Inefficiency of lung gas exchange during general anesthesia is reflected in alveolar (end tidal) to arterial (ET-arterial) partial pressure gradients for inhaled gases resulting in an increase in alveolar deadspace. Ventilation-perfusion mismatch is the main contributor to this, but it is unclear what contribution arises from diffusion limitation in the gas phase down the respiratory tree (longtitudinal stratification) or at the alveolar-capillary barrier, especially for gases of high molecular weight (MW) such as volatile anesthetics.

Methods

The contribution of longtitudinal stratification was examined by comparison of ET-arterial partial pressure gradients for two inhaled gases with similar blood solubility but different molecular weights, desflurane and nitrous oxide (N2O) administered together at 2-3% and 10-15% inspired concentration (FIG) respectively, in seventeen anesthetized ventilated patients undergoing cardiac surgery before cardiopulmonary-bypass. Simultaneous measurements were done of tidal gas concentrations, and arterial and mixed venous blood partial pressures by headspace equilibration, and gas uptake rate calculated using the direct Fick method using thermodilution cardiac output measurement. Adjustment for differences between the two gases in FIG and in lung uptake rate (VG) was made on mass balance principles.
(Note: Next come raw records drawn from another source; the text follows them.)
(* ===== verification/Clock.v ===== *)
(** [timestamp_ms] of [util/util.cc], and the time that its callers hand on.

    A reading of [steady_clock] is a number of nanoseconds and an argument; that
    the clock is steady is a hypothesis. *)
From S2P Require Import Prelude.

Definition NS_PER_MS : Z := 1000000.

(** [program_start] is the static variable, set by the first call from the reading
    [first]. The conversion to milliseconds truncates. *)
Definition timestamp_ms (program_start : option Z) (first now : Z) : Z * option Z :=
  let start := match program_start with Some t => t | None => first end in
  (u64 (Z.quot (now - start) NS_PER_MS), Some start).

(** The differences of successive times, as [_tcp_loop] and the other callers
    take them: [next - base], after which [base] is [next]. *)
Fixpoint intervals (base : Z) (times : list Z) : list Z :=
  match times with
  | [] => []
  | next :: times => u64 (next - base) :: intervals next times
  end.

(** The times that the calls return for the given readings. *)
Definition timestamps (start : Z) (readings : list Z) : list Z := map (λ now, (timestamp_ms (Some start) start now).1) readings.

(** ** A steady clock *)

(** The readings never go back, and all fit into 63 bits from the start. *)
Fixpoint steady (from : Z) (readings : list Z) : Prop :=
  match readings with
  | [] => True
  | now :: readings => from <= now ∧ steady now readings
  end.

Lemma timestamp_value start first now :
  start <= now < start + 2 ^ 63 -> (timestamp_ms (Some start) first now).1 = (now - start) / NS_PER_MS ∧ is_u64 ((now - start) / NS_PER_MS).
Proof.
  intros Hn. unfold timestamp_ms. cbn [fst]. unfold NS_PER_MS. rewrite Z.quot_div_nonneg by lia.
  assert (is_u64 ((now - start) / 1000000)) as Hu by (unfold is_u64; split; [apply Z.div_pos; lia|apply Z.div_lt_upper_bound; lia]).
  split; [by apply u64_id|done].
Qed.

Definition total (l : list Z) : Z := fold_right Z.add 0 l.

Lemma intervals_total start r readings :
  start <= r -> steady r readings -> Forall (λ now, now < start + 2 ^ 63) readings ->
  total (intervals ((r - start) / NS_PER_MS) (timestamps start readings)) =
    (List.last readings r - start) / NS_PER_MS - (r - start) / NS_PER_MS ∧
  Forall (λ ms, 0 <= ms) (intervals ((r - start) / NS_PER_MS) (timestamps start readings)).
Proof.
  revert r. induction readings as [|now l IH]; intros r Hr Hs Hb; cbn [timestamps map intervals]; [cbn; split; [lia|constructor]|].
  destruct Hs as [Hn Hs]. apply Forall_cons in Hb as [Hb Hbs]. destruct (timestamp_value start start now ltac:(lia)) as [Ht Hu]. rewrite Ht.
  destruct (IH now ltac:(lia) Hs Hbs) as [Htot Hnn]. fold (timestamps start l).
  change (total (?x :: ?l')) with (x + total l'). rewrite Htot.
  assert (0 <= (r - start) / NS_PER_MS <= (now - start) / NS_PER_MS) as Hle.
  { unfold NS_PER_MS. split; [apply Z.div_pos; lia|apply Z.div_le_mono; lia]. }
  unfold is_u64 in Hu. rewrite u64_id by (unfold is_u64; lia). split; [|constructor; [lia|done]].
  replace (List.last (now :: l) r) with (List.last l now); [lia|]. destruct l as [|m l]; [done|]. clear.
  revert m. induction l as [|k l IHl]; intros m; [done|]. cbn in *. apply IHl.
Qed.

(** No time is lost or made up. When the clock is steady, what the callers hand to
    [tick] is never negative, and adds up to the time that has passed, to less
    than a millisecond, however often they look at the clock. *)
Theorem ticks_add_up start r readings :
  start <= r -> steady r readings -> Forall (λ now, now < start + 2 ^ 63) readings ->
  let ms := intervals ((r - start) / NS_PER_MS) (timestamps start readings) in
  Forall (λ ms, 0 <= ms) ms ∧ Z.abs (total ms * NS_PER_MS - (List.last readings r - r)) < NS_PER_MS.
Proof.
  intros Hr Hs Hb. cbv zeta. destruct (intervals_total start r readings Hr Hs Hb) as [-> Hn]. split; [done|].
  unfold NS_PER_MS. Z.to_euclidean_division_equations. lia.
Qed.

Lemma ticks_add_up_witness :
  intervals 0 (timestamps 100 [1999999; 2000099; 2000100; 9000100]) = [1; 0; 1; 7] ∧
  Z.abs (total [1; 0; 1; 7] * NS_PER_MS - (9000100 - 100)) < NS_PER_MS.
Proof.
  split; [vm_compute; reflexivity|].
  refine (proj2 (ticks_add_up 100 100 [1999999; 2000099; 2000100; 9000100] _ _ _)); [lia|cbn; lia|repeat constructor; lia].
Defined.

(** The first call starts the clock, not the program. *)
Lemma timestamp_first_call first : timestamp_ms None first first = (0, Some first).
Proof. unfold timestamp_ms. by rewrite Z.sub_diag. Qed.
(* ===== verification/Address.v ===== *)
(** [util/address.hh], [util/address.cc]: IPv4 socket addresses. On numeric
    addresses and ports [getaddrinfo] and [getnameinfo] convert between numbers
    and their notation; the lookup of names is an argument. *)
From S2P Require Import Prelude Format.

Definition AF_INET : Z := 2.
(** [sizeof(sockaddr_in)] *)
Definition sockaddr_in_size : Z := 16.

(** A [sockaddr_storage] and the length in use; the fields are those of a
    [sockaddr_in], in host byte order. *)
Record Address := mkAddress {
  ad_size : Z;
  ad_family : Z;
  ad_port : Z;
  ad_ip : Z
}.

#[export] Instance Address_eq_dec : EqDecision Address.
Proof. solve_decision. Defined.

Definition ipv4_numeric (a : Address) : outcome Z :=
  if negb (ad_family a =? AF_INET) || negb (ad_size a =? sockaddr_in_size) then
    Throw (runtime_error "ipv4_numeric called on non-IPV4 address")
  else Ret (ad_ip a).

Definition from_ipv4_numeric (ip_address : Z) : Address := mkAddress sockaddr_in_size AF_INET 0 ip_address.

(** The lookup of a host name and of a service name: an address or a port, or
    the error code of [getaddrinfo]. *)
Class Resolver := {
  lookup_host : list byte -> Z + Z;
  lookup_service : list byte -> Z + Z
}.

Definition EAI_NONAME : Z := -2.
Definition EAI_FAMILY : Z := -6.

(** The service argument of [getaddrinfo]: a decimal number, of which the
    socket address holds 16 bits, or a name. *)
Definition numeric_service (service : list byte) : option Z :=
  match scan 10 service 0 with
  | (n, []) => Some (u16 n)
  | _ => None
  end.

(** The fields of [addrinfo] that are given as hints; the others are zero. *)
Record addrinfo := mkAddrinfo {
  ai_flags : Z;
  ai_family : Z
}.

Definition make_hints (flags family : Z) : addrinfo := mkAddrinfo flags family.

Definition AI_NUMERICHOST : Z := 0x4.
Definition AI_ALL : Z := 0x10.
Definition AI_NUMERICSERV : Z := 0x400.

Definition has_flag (hints : addrinfo) (flag : Z) : bool := negb (Z.land (ai_flags hints) flag =? 0).

(** [getaddrinfo] for IPv4: two flags forbid lookups, and [AI_ALL] says nothing
    without [AI_V4MAPPED]. *)
Definition getaddrinfo `{Resolver} (node service : list byte) (hints : addrinfo) : Z + (Z * Z) :=
  let host := match inet_aton node with
              | Some ip => inr ip
              | None => if has_flag hints AI_NUMERICHOST then inl EAI_NONAME else lookup_host node
              end in
  let port := match numeric_service service with
              | Some n => inr n
              | None => if has_flag hints AI_NUMERICSERV then inl EAI_NONAME else lookup_service service
              end in
  match port, host with
  | inr n, inr ip => inr (ip, n)
  | inl code, _ | _, inl code => inl code
  end.

(** [Address(node, service, hints)]; [getaddrinfo] gives a result when it
    succeeds. *)
Definition resolve_address `{Resolver} (node service : list byte) (hints : addrinfo) : outcome Address :=
  match getaddrinfo node service hints with
  | inl code => Throw (tagged_error (message (chars "getaddrinfo(" ++ node ++ chars ", " ++ service ++ chars ")")) code)
  | inr (ip, n) => Ret (mkAddress sockaddr_in_size AF_INET n ip)
  end.

(** [Address(hostname, service)] *)
Definition Address_named `{Resolver} (hostname service : list byte) : outcome Address :=
  resolve_address hostname service (make_hints AI_ALL AF_INET).

(** [Address(ip, port)], which never looks anything up. *)
Definition no_lookup : Resolver := {| lookup_host := λ _, inl EAI_NONAME; lookup_service := λ _, inl EAI_NONAME |}.
Definition Address_numeric (ip : list byte) (port : Z) : outcome Address :=
  resolve_address (H := no_lookup) ip (dec port) (make_hints (Z.lor AI_NUMERICHOST AI_NUMERICSERV) AF_INET).

(** [ip_port()]: [getnameinfo] prints address and port as numbers, and
    [stoi] reads the port. *)
Definition ip_port (a : Address) : outcome (list byte * Z) :=
  if negb (ad_family a =? AF_INET) || (ad_size a <? sockaddr_in_size) then Throw (tagged_error "getnameinfo" EAI_FAMILY)
  else Ret (inet_ntoa (ad_ip a), u16 (scan 10 (dec (ad_port a)) 0).1).

Definition address_to_string (a : Address) : outcome (list byte) :=
  '(ip, p) ← ip_port a; Ret (ip ++ chars ":" ++ dec p).

(** [port()] of an IPv4 address: [getnameinfo] prints the port number of the
    socket address, which [stoi] reads back. *)
Definition port (a : Address) : Z := ad_port a.

(** [Address(inet_ntoa({htobe32(ip)}), port)]: [getaddrinfo] with
    [AI_NUMERICHOST] and [AI_NUMERICSERV] on the dotted quad of [ip]. *)
Definition Address_of_ip (ip port : Z) : Address := mkAddress sockaddr_in_size AF_INET port ip.

(** [Address::Address(const sockaddr *, size_t)]; the size of a
    [sockaddr_storage] is 128. *)
Definition Address_of_sockaddr (addr : Address) (size : Z) : outcome Address :=
  if 128 <? size then Throw (runtime_error "invalid sockaddr size")
  else Ret (mkAddress size (ad_family addr) (ad_port addr) (ad_ip addr)).

(** [operator==], on addresses of [sockaddr_in] size. *)
Definition address_eqb (a other : Address) : bool :=
  if negb (ad_size a =? ad_size other) then false else bool_decide (a = other).

(** An IPv4 address. *)
Definition ipv4_ok (a : Address) : Prop :=
  ad_family a = AF_INET ∧ ad_size a = sockaddr_in_size ∧ is_u32 (ad_ip a) ∧ is_u16 (ad_port a).

Lemma ipv4_numeric_ok a : ipv4_ok a -> ipv4_numeric a = Ret (ad_ip a).
Proof. intros (Hf & Hs & _). unfold ipv4_numeric. by rewrite Hf, Hs. Qed.

Lemma from_ipv4_ok ip : is_u32 ip -> ipv4_ok (from_ipv4_numeric ip) ∧ ad_ip (from_ipv4_numeric ip) = ip.
Proof. intros. split; [|done]. unfold ipv4_ok, is_u16. cbn. split_and!; done || lia. Qed.

Lemma Address_of_ip_ok ip p : is_u32 ip -> is_u16 p -> ipv4_ok (Address_of_ip ip p).
Proof. done. Qed.

Lemma address_eqb_eq a b : address_eqb a b = true <-> a = b.
Proof.
  unfold address_eqb. split; [|intros ->; rewrite Z.eqb_refl; by apply bool_decide_eq_true].
  destruct (negb _); [done|]. by rewrite bool_decide_eq_true.
Qed.

(** The constructor from a dotted quad and a port, on the text of an address. *)
Lemma Address_numeric_ntoa ip p : is_u32 ip -> is_u16 p -> Address_numeric (inet_ntoa ip) p = Ret (Address_of_ip ip p).
Proof.
  intros Hip Hp. unfold Address_numeric, resolve_address, getaddrinfo. rewrite inet_aton_ntoa by done.
  unfold numeric_service, dec. rewrite <- (app_nil_r (print_uint 10 p)), scan_print by (done || uint_lia).
  by rewrite u16_id.
Qed.

(** An IPv4 address survives printing: [ip_port()] gives a text and a
    port from which the constructor builds the same address, and the port is the
    address's own; equal texts mean equal addresses. *)
Theorem address_text_roundtrip a :
  ipv4_ok a ->
  ∃ text, ip_port a = Ret (text, port a) ∧ Address_numeric text (port a) = Ret a ∧
    address_to_string a = Ret (text ++ chars ":" ++ dec (port a)) ∧
    ∀ b, ipv4_ok b -> ip_port b = ip_port a -> b = a.
Proof.
  assert (∀ a, ipv4_ok a -> ip_port a = Ret (inet_ntoa (ad_ip a), port a) ∧ Address_numeric (inet_ntoa (ad_ip a)) (port a) = Ret a) as H.
  { intros [sz fam p ip] (Hf & Hs & Hip & Hp). cbn in *. subst. split.
    - unfold ip_port, dec. cbn [ad_family ad_size ad_port ad_ip port].
      rewrite <- (app_nil_r (print_uint 10 p)), scan_print by (done || uint_lia). cbn. by rewrite u16_id.
    - by apply Address_numeric_ntoa. }
  intros Ha. destruct (H a Ha) as [Hp Hn]. exists (inet_ntoa (ad_ip a)). split_and!; [done|done|by unfold address_to_string; rewrite Hp|].
  intros b Hb Heq. destruct (H b Hb) as [Hpb Hnb]. rewrite Hp, Hpb in Heq. injection Heq as Hi Hport. congruence.
Qed.

Lemma address_text_roundtrip_witness :
  ∃ text, ip_port (Address_of_ip 2886729729 1440) = Ret (text, 1440) ∧
    Address_numeric text 1440 = Ret (Address_of_ip 2886729729 1440) ∧
    address_to_string (Address_of_ip 2886729729 1440) = Ret (text ++ chars ":" ++ dec 1440) ∧
    ∀ b, ipv4_ok b -> ip_port b = ip_port (Address_of_ip 2886729729 1440) -> b = Address_of_ip 2886729729 1440.
Proof. apply (address_text_roundtrip (Address_of_ip 2886729729 1440)). apply Address_of_ip_ok; uint_lia. Defined.

Example address_texts :
  address_to_string (Address_of_ip 2886729729 1440) = Ret (chars "172.16.0.1:1440") ∧
  Address_numeric (chars "host") 1 = Throw (tagged_error "getaddrinfo(host, 1)" EAI_NONAME).
Proof. done. Qed.
(* ===== verification/NetworkInterface.v ===== *)
(** [network_interface.hh], [network_interface.cc]: between Internet
    datagrams and Ethernet frames, with ARP. *)
From S2P Require Import Prelude Buffer Parser Checksum IPv4 Ethernet Address.

Definition FIVE_THOUSANDS_MS : Z := 5000.
Definition THIRTY_THOUSANDS_MS : Z := 30000.

Record NetworkInterface := mkInterface {
  ni_ethernet_address : EthernetAddress;
  ni_ip_address : Address;
  ni_frames_out : list EthernetFrame;
  ni_ip_to_eth_table : gmap Z EthernetAddress;
  ni_ip_timeout_table : gmap Z Z;
  ni_dg_map : gmap Z (list IPv4Datagram);
  ni_system_time : Z
}.

Definition new_NetworkInterface (ethernet_address : EthernetAddress) (ip_address : Address) : NetworkInterface :=
  mkInterface ethernet_address ip_address [] ∅ ∅ ∅ 0.
(* ===== verification/Router.v ===== *)
(** [router.hh], [router.cc]: asynchronous interfaces and a router that
    forwards between them by longest-prefix match. *)
From Stdlib Require Import Sorting.Sorted.
From S2P Require Import Prelude Buffer Parser IPv4 Ethernet Address NetworkInterface.

(** ** AsyncNetworkInterface *)

Record AsyncNetworkInterface := mkAsync {
  ai_base : NetworkInterface;
  ai_datagrams_out : list IPv4Datagram
}.

Definition AsyncNetworkInterface_of (interface : NetworkInterface) : AsyncNetworkInterface := mkAsync interface [].

Definition async_recv_frame (i : AsyncNetworkInterface) (frame : EthernetFrame) : outcome AsyncNetworkInterface :=
  '(n, optional_dgram) ← recv_frame (ai_base i) frame;
  match optional_dgram with
  | Some dgram => Ret (mkAsync n (ai_datagrams_out i ++ [dgram]))
  | None => Ret (mkAsync n (ai_datagrams_out i))
  end.

(** ** Router *)

(** [RoutingInfo]: prefix length and prefix; [NextHop]: the next hop, if the
    network is not attached, and the index of the interface. *)
Definition RoutingInfo : Type := Z * Z.
Definition NextHop : Type := option Address * Z.

Definition compare_prefix_length (rf1 rf2 : RoutingInfo) : bool := rf1.1 <=? rf2.1.

Definition Route : Type := RoutingInfo * NextHop.

Record Router := mkRouter {
  r_interfaces : list AsyncNetworkInterface;
  r_rtable : list Route
}.
Fixpoint find_host (name : string) (l : list (string * Host)) : option Host :=
  match l with
  | [] => None
  | (k, h) :: l => if String.eqb k name then Some h else find_host name l
  end.
Fixpoint put_host (name : string) (h : Host) (l : list (string * Host)) : list (string * Host) :=
  match l with
  | [] => []
  | (k, h') :: l => if String.eqb k name then (k, h) :: l else (k, h') :: put_host name h l
  end.

Definition host (nw : Network) (name : string) : outcome Host :=
  match find_host name (nw_hosts nw) with
  | None => Throw (runtime_error (message (chars "unknown host: " ++ chars name)))
  | Some h =>
      if negb (String.eqb (h_name h) name) then Throw (runtime_error (message (chars "invalid host: " ++ chars name)))
      else Ret h
  end.

(** The loop of [deliver], over the copy of the source's frames. *)
Fixpoint deliver (src_name : string) (to_send : list EthernetFrame) (dst_name : string)
    (dst : AsyncNetworkInterface) (cerr : log) : outcome (AsyncNetworkInterface * log) :=
  match to_send with
  | [] => Ret (dst, cerr)
  | frame :: to_send =>
      let frame := mkEthernetFrame (fr_header frame) [Buffer_of_string (concatenate (fr_payload frame))] in
      s ← summary frame;
      let cerr := cerr ++ [chars "Transferring frame from " ++ chars src_name ++ chars " to " ++ chars dst_name ++
                           chars ": " ++ s ++ [newline]] in
      dst ← async_recv_frame dst frame;
      deliver src_name to_send dst_name dst cerr
  end.

Definition frames_out (i : AsyncNetworkInterface) : list EthernetFrame := ni_frames_out (ai_base i).

(** [clear(frames, i.frames_out())] *)
Definition clear_frames (frames : list EthernetFrame) (i : AsyncNetworkInterface) : outcome AsyncNetworkInterface :=
  q ← clear frames (frames_out i); Ret (mkAsync (set_frames q (ai_base i)) (ai_datagrams_out i)).

Definition exchange_frames (x_name : string) (x : AsyncNetworkInterface) (y_name : string) (y : AsyncNetworkInterface)
    (cerr : log) : outcome (AsyncNetworkInterface * AsyncNetworkInterface * log) :=
  let x_frames := frames_out x in
  let y_frames := frames_out y in
  '(y, cerr) ← deliver x_name x_frames y_name y cerr;
  '(x, cerr) ← deliver y_name y_frames x_name x cerr;
  x ← clear_frames x_frames x;
  y ← clear_frames y_frames y;
  Ret (x, y, cerr).
(** The answer to the request for [ip]: the datagram that waited goes out. *)
Lemma reply_received ms n m d :
  settled ms (.= sender_ip_address m) n -> arp_ok m -> opcode m = OPCODE_REPLY -> target_ip_address m = own_ip n ->
  (sender_ethernet_address m, sender_ip_address m) ∈ ms -> ni_frames_out n = [] ->
  queue_at n (sender_ip_address m) = [d] -> ni_ip_to_eth_table n !! sender_ip_address m = None ->
  let n' := received_arp n m (sender_ethernet_address m) in
  settled ms nobody n' ∧ ident n' = ident n ∧
  ni_frames_out n' = [dg_frame (ni_ethernet_address n) (sender_ethernet_address m) d].
Proof.
  intros Hs Hm Ho Ht Hin Hf Hq Hno n'. set (ip := sender_ip_address m) in *. set (e := sender_ethernet_address m) in *.
  assert (ident n' = ident n ∧ ni_frames_out n' = [dg_frame (ni_ethernet_address n) e d]) as [Hid Hfr].
  { destruct (learn_eth n ip e) as [Hi Hlf]. injection Hi as Hi1 Hi2. unfold n', received_arp. fold ip. rewrite Hi2, Ht, Z.eqb_refl, Ho.
    cbn -[learn]. unfold ident, own_ip in *. cbn -[learn]. rewrite Hi1, Hi2, Hlf, Hf. split; [done|].
    replace (queue_at (learn n ip e) ip) with [d]; [done|]. unfold learn, queue_at in *. by rewrite Hno. }
  split_and!; [|done|done]. pose proof (received_arp_ok n m e (sd_ok _ _ _ Hs) Hm (ak_sender m Hm)) as Hok.
  assert (ni_ip_to_eth_table n' = <[ip := e]> (ni_ip_to_eth_table n) ∧
    ni_ip_timeout_table n' = insert_new ip (ni_system_time n) (ni_ip_timeout_table n) ∧
    ni_dg_map n' = <[ip := []]> (ni_dg_map n)) as (Htab & Htime & Hdg).
  { unfold n', received_arp, learn. fold ip. rewrite Hno. change (own_ip (set_timeout_table _ _)) with (own_ip n).
    rewrite Ht, Z.eqb_refl, Ho.
    cbn -[insert_new]. split_and!; [unfold insert_new; by rewrite Hno|done|done]. }
  destruct Hs as [_ Hqs Hls Has]. split; [done|..].
  - intros ip' _. unfold queue_at. rewrite Hdg. destruct (decide (ip' = ip)) as [->|Hne]; [by rewrite lookup_insert_eq|].
    rewrite lookup_insert_ne by done. by apply Hqs.
  - intros ip' e'. rewrite Htab. destruct (decide (ip' = ip)) as [->|]; [rewrite lookup_insert_eq; by intros [= <-]|].
    rewrite lookup_insert_ne by done. apply Hls.
  - intros ip' _. rewrite Htab, Htime. destruct (decide (ip' = ip)) as [->|]; [by rewrite lookup_insert_eq|].
    rewrite lookup_insert_ne by done. intros Hn. unfold insert_new. destruct (ni_ip_timeout_table n !! ip); [by apply Has|].
    rewrite lookup_insert_ne by done. by apply Has.
Qed.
A 20% larger ET-arterial partial pressure gradient relative to inspired concentration (PETG–PaG)/FIG for desflurane than for N2O was hypothesized as physiologically significant.

Results

Mean (standard deviation) measured (PETG–PaG)/FIG for desflurane was significantly smaller than that for N2O (0.86 (0.37) versus 1.65 (0.58) mmHg, p<0.0001), as was alveolar deadspace for desflurane. After adjustment for the different VG of the two gases, the adjusted (PETG–PaG)/FIG for desflurane remained less than the 20% threshold above that for N2O (1.62 (0.61) versus 1.98 (0.69) mmHg, p=0.028).

Conclusion

No evidence was found in measured end-tidal to arterial partial pressure gradients and alveolar deadspace to support a clinically significant additional diffusion limitation to lung uptake of desflurane relative to N2O.